Einige Tage verbrachten wir in einem Lager. Mein Vater und meine beiden älteren Geschwister wurden von uns getrennt. Meine Mutter kam mit mir und meiner jüngeren Schwester ins sogenannte Mukilager (Mutter und Kind). Etliche Formalitäten mussten erledigt werden, unter anderem erhielt mein Vater in einem feierlichen Akt eine Einbürgerungsurkunde (siehe Foto). Bisher hatten wir die lettische und die deutsche Staatsbürgerschaft, jetzt nur die deutsche.
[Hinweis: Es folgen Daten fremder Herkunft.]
Lemma dirs_ok_pal s K U D p' K' U' :
  dirs_ok s K U D -> pal_rep p' K' U' ->
  (forall q, used (pal s) K U q -> used p' K' U' q /\ mem p' !! q = mem (pal s) !! q) ->
  dirs_ok (set_pal p' s) K' U' D /\
  forall pd pts v, D !! pd = Some pts -> as_of (set_pal p' s) pts v = as_of s pts v.
Proof.
  intros HD Hp' Hus. split.
  - split; [done| |apply HD]. intros pd pts Hpd. pose proof (do_dir _ _ _ _ HD _ _ Hpd) as Hdir.
    eapply is_pagedir_mem; [exact Hdir|intros q Hq; by apply Hus| |].
    + apply Hus, (pd_used _ _ _ _ _ Hdir). by left.
    + intros i pt Hi. left. apply Hus, (pd_used _ _ _ _ _ Hdir). right. eauto.
  - intros pd pts v Hpd. pose proof (do_dir _ _ _ _ HD _ _ Hpd) as Hdir. apply as_of_mem.
    intros i pt Hi. apply Hus, (pd_used _ _ _ _ _ Hdir). right. eauto.
Qed.

(** A page taken from the kernel pool belongs to no directory. *)
Definition taken (s : pgstate) (K K' U : list bool) (D : gmap Z (gmap Z Z)) (zero : bool)
    (p : Z) (s' : pgstate) : Prop :=
  p <> 0 /\ kpage_ok p /\ ~ used (pal s) K U p /\ used (pal s') K' U p /\
  (forall q, used (pal s) K U q -> used (pal s') K' U q) /\
  (forall pd pts, D !! pd = Some pts -> ~ footprint pd pts p) /\
  exists ws, mem (pal s') !! p = Some ws /\ length ws = WORDS /\ (zero = true -> ws = filled 0).

Lemma get_kernel_page_ok s K U D flags :
  dirs_ok s K U D -> flag flags PAL_USER = false -> flag flags PAL_ASSERT = false ->
  wp (lift (palloc_get_page flags)) (fun p s' => same_regs s s' /\
    (forall q, q <> p -> mem (pal s') !! q = mem (pal s) !! q) /\
    (forall pd pts v, D !! pd = Some pts -> as_of s' pts v = as_of s pts v) /\
    exists K', dirs_ok s' K' U D /\
    ((p = 0 /\ K' = K /\ forall i, 0 <= i -> ~ group K 1 false i) \/
     taken s K K' U D (flag flags PAL_ZERO) p s')) s.
Proof.
  intros HD Hfu Hfa. pose proof (do_pal _ _ _ _ HD) as Hpal.
  apply lift_wp. eapply wp_mono; [apply palloc_get_multiple_ok; [done|lia|by rewrite Hfa]|].
  intros p a' (Hsl & Hpost). rewrite Hfu in Hpost. cbn [pick upd_k upd_u get_pool] in Hpost.
  split; [split_and!; [done..|apply Hsl]|].
  destruct Hpost as [(-> & Hno & Hrep & Hm)|(i & -> & Hnz & [Hr Hfree] & _ & Hrep & Hm)].
  - destruct (dirs_ok_pal s K U D a' K U HD Hrep) as [HD' Has].
    { intros q Hq. split; [by apply (used_layout _ _ _ _ _ Hsl)|by rewrite Hm]. }
    split; [intros q _; simpl; by rewrite Hm|]. split; [done|]. exists K. split; [done|]. by left.
  - set (pt := base (kernel_pool (pal s)) + PGSIZE * i) in *. pose proof Hr as (Hi & _ & Hlen).
    pose proof (fun q => used_fill (pal s) a' K U false i 1 true q Hpal Hsl Hr) as Huf.
    cbn [pick upd_k upd_u get_pool] in Huf. cbv zeta in Huf. fold pt in Huf.
    assert (~ used (pal s) K U pt) as Hnu.
    { intros (u & k & E & Hk). pose proof (aget_lt _ _ _ Hk).
      destruct (page_inj _ _ _ false u i k Hpal) as [<- <-]; [simpl; lia|lia|done|].
      simpl in Hk. rewrite Hfree in Hk by lia. done. }
    assert (forall q, in_block pt 1 q <-> q = pt) as Hblk.
    { intros q. split; [|intros ->; apply in_block_first; lia]. intros (k & Hk & ->).
      replace k with 0 by lia. lia. }
    assert (forall q, q <> pt -> mem a' !! q = mem (pal s) !! q) as Hout.
    { intros q Hq. rewrite Hm. destruct (flag flags PAL_ZERO); [|done]. apply fill_mem_out. by rewrite Hblk. }
    assert (forall q, used (pal s) K U q -> used a' (fill K i 1 true) U q) as Hkeep.
    { intros q Hq. apply Huf. right. split; [|done]. intros ->%Hblk. done. }
    destruct (dirs_ok_pal s K U D a' (fill K i 1 true) U HD Hrep) as [HD' Has].
    { intros q Hq. split; [by apply Hkeep|]. apply Hout. by intros ->. }
    split; [done|]. split; [done|]. exists (fill K i 1 true). split; [done|]. right.
    destruct (pr_mem _ _ _ (pal_kernel _ _ _ Hrep) i) as (ws & Hws & Hl); [rewrite alen_fill by done; lia|].
    destruct Hsl as (Hbk & _). rewrite Hbk in Hws. fold pt in Hws.
    split_and!; [done|apply (kernel_page_ok _ K U); [done|lia]|done| |done| |].
    + simpl. apply Huf. left. split; [by apply Hblk|done].
    + intros pd2 pts2 H2 Hq. apply Hnu. by apply (pd_used _ _ _ _ _ (do_dir _ _ _ _ HD _ _ H2)).
    + exists ws. split_and!; [done..|]. intros Hz. rewrite Hm, Hz in Hws.
      rewrite fill_mem_in in Hws by (by apply Hblk). congruence.
Qed.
Zu allen Aufregungen kam noch ein Unglück hinzu. Ich bekam erhöhtes Fieber. Der Lagerarzt stellte Scharlach fest. Im Mukilager brach Panik aus. Meine Mutter wurde beschimpft, dass sie mit ihren Kindern solch eine tückische, ansteckende Krankheit ins Lager eingeschleppt habe. Der Lagerarzt ordnete eine sofortige Einlieferung in ein Krankenhaus ein. Wegen der Wahrscheinlichkeit einer Infektion kamen auch meine Geschwister in das gleiche Krankenhaus in Quarantäne. Ein polnischer Arzt untersuchte mich. Meine Eltern waren in großer Sorge. In Posen war alles so fremd. Die Menschen, deren Sprache wir nicht verstanden, die sich uns gegenüber nicht ohne Grund, feindlich verhielten. Die Stadt und das ganze Land wurden ja erst vor einigen Wochen von der deutschen Wehrmacht besetzt. Natürlich hatten sich auch meine Geschwister angesteckt. Ich bekam noch Masern und Mittelohrenentzündung dazu, mein Bruder Diphtherie. Meine Mutter schilderte später die Zeit als die schlimmste ihres Lebens. Wir Kinder waren im Krankenhaus und meine Mutter zog in das Lager zu meinem Vater.